======== Data provided

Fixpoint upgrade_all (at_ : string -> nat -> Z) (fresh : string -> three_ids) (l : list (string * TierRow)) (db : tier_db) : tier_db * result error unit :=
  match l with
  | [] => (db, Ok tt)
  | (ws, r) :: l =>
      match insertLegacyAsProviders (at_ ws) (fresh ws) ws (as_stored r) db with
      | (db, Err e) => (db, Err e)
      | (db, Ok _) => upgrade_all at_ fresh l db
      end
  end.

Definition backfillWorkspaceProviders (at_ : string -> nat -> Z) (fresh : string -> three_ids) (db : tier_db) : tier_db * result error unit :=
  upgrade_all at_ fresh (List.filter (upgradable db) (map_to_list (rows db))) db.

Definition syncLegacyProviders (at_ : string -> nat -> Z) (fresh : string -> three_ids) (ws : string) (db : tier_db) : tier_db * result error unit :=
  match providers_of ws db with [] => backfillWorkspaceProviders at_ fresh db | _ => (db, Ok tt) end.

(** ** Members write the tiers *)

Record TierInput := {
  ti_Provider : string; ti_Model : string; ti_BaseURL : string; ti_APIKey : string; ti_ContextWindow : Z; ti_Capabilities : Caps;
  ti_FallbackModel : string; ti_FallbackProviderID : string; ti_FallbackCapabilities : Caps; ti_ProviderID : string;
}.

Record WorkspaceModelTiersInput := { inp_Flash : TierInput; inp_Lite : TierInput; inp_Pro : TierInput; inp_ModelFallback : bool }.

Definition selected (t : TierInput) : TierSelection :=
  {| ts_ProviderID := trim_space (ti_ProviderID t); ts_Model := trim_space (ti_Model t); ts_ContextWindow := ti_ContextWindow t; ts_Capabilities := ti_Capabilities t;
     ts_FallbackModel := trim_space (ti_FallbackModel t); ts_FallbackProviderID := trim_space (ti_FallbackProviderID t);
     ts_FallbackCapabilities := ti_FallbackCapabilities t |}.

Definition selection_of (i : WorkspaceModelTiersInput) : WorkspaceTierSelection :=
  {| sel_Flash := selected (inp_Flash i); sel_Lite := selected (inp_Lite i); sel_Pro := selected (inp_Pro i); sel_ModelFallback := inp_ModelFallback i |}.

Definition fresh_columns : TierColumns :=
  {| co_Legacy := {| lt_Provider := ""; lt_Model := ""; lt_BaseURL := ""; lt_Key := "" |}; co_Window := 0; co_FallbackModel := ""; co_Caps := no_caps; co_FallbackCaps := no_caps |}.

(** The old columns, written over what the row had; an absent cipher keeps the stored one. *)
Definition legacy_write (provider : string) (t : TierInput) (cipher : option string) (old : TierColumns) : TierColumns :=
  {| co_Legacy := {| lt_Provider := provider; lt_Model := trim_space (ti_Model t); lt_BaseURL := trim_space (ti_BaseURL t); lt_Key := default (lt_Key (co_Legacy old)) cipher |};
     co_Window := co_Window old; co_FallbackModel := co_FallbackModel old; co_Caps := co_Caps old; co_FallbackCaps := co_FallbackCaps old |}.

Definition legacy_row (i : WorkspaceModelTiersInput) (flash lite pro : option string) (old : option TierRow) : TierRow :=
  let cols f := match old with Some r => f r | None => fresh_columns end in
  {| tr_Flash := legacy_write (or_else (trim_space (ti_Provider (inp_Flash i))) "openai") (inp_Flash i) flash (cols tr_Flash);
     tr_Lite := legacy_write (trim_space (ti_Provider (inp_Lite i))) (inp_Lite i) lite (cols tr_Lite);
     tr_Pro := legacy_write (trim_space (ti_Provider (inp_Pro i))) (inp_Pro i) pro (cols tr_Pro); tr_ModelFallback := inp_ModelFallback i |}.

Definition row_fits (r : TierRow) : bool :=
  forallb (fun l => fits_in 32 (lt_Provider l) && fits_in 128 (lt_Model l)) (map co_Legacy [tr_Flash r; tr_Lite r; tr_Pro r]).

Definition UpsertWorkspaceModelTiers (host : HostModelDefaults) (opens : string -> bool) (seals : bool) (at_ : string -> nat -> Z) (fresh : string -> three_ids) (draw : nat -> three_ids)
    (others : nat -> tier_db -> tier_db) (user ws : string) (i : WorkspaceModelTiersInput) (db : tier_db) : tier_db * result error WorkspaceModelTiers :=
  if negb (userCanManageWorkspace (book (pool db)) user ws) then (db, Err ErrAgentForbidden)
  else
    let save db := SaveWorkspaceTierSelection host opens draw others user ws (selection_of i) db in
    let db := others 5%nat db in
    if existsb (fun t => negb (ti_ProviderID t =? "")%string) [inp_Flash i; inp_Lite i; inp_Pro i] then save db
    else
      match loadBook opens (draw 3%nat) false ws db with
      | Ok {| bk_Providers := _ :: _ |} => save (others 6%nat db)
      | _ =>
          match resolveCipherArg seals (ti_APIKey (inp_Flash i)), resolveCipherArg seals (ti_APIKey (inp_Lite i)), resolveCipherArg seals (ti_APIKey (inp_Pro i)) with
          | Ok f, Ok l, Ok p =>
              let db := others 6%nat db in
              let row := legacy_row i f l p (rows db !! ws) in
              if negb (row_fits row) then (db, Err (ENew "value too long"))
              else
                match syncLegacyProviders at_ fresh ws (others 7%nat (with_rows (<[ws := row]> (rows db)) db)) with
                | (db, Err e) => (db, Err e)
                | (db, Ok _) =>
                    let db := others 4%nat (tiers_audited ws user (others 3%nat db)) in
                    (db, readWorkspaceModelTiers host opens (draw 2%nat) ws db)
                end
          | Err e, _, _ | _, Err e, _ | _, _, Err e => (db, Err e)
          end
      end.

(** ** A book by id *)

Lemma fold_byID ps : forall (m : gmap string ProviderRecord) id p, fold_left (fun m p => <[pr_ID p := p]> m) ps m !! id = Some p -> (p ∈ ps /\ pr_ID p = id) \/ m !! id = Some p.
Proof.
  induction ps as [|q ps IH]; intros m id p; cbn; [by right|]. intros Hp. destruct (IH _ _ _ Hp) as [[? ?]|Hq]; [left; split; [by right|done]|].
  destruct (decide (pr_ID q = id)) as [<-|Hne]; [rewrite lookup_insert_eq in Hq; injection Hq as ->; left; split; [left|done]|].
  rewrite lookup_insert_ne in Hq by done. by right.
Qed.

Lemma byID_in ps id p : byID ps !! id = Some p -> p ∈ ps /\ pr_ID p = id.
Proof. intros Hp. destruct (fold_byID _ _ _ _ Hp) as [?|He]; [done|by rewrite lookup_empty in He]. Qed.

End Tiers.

================

§ Required action:
Up to and including the line with "(** ** Members write the tiers *)", print every line of the material above, starting from its first line, exactly.

§ Response:
Fixpoint upgrade_all (at_ : string -> nat -> Z) (fresh : string -> three_ids) (l : list (string * TierRow)) (db : tier_db) : tier_db * result error unit :=
  match l with
  | [] => (db, Ok tt)
  | (ws, r) :: l =>
      match insertLegacyAsProviders (at_ ws) (fresh ws) ws (as_stored r) db with
      | (db, Err e) => (db, Err e)
      | (db, Ok _) => upgrade_all at_ fresh l db
      end
  end.

Definition backfillWorkspaceProviders (at_ : string -> nat -> Z) (fresh : string -> three_ids) (db : tier_db) : tier_db * result error unit :=
  upgrade_all at_ fresh (List.filter (upgradable db) (map_to_list (rows db))) db.

Definition syncLegacyProviders (at_ : string -> nat -> Z) (fresh : string -> three_ids) (ws : string) (db : tier_db) : tier_db * result error unit :=
  match providers_of ws db with [] => backfillWorkspaceProviders at_ fresh db | _ => (db, Ok tt) end.

(** ** Members write the tiers *)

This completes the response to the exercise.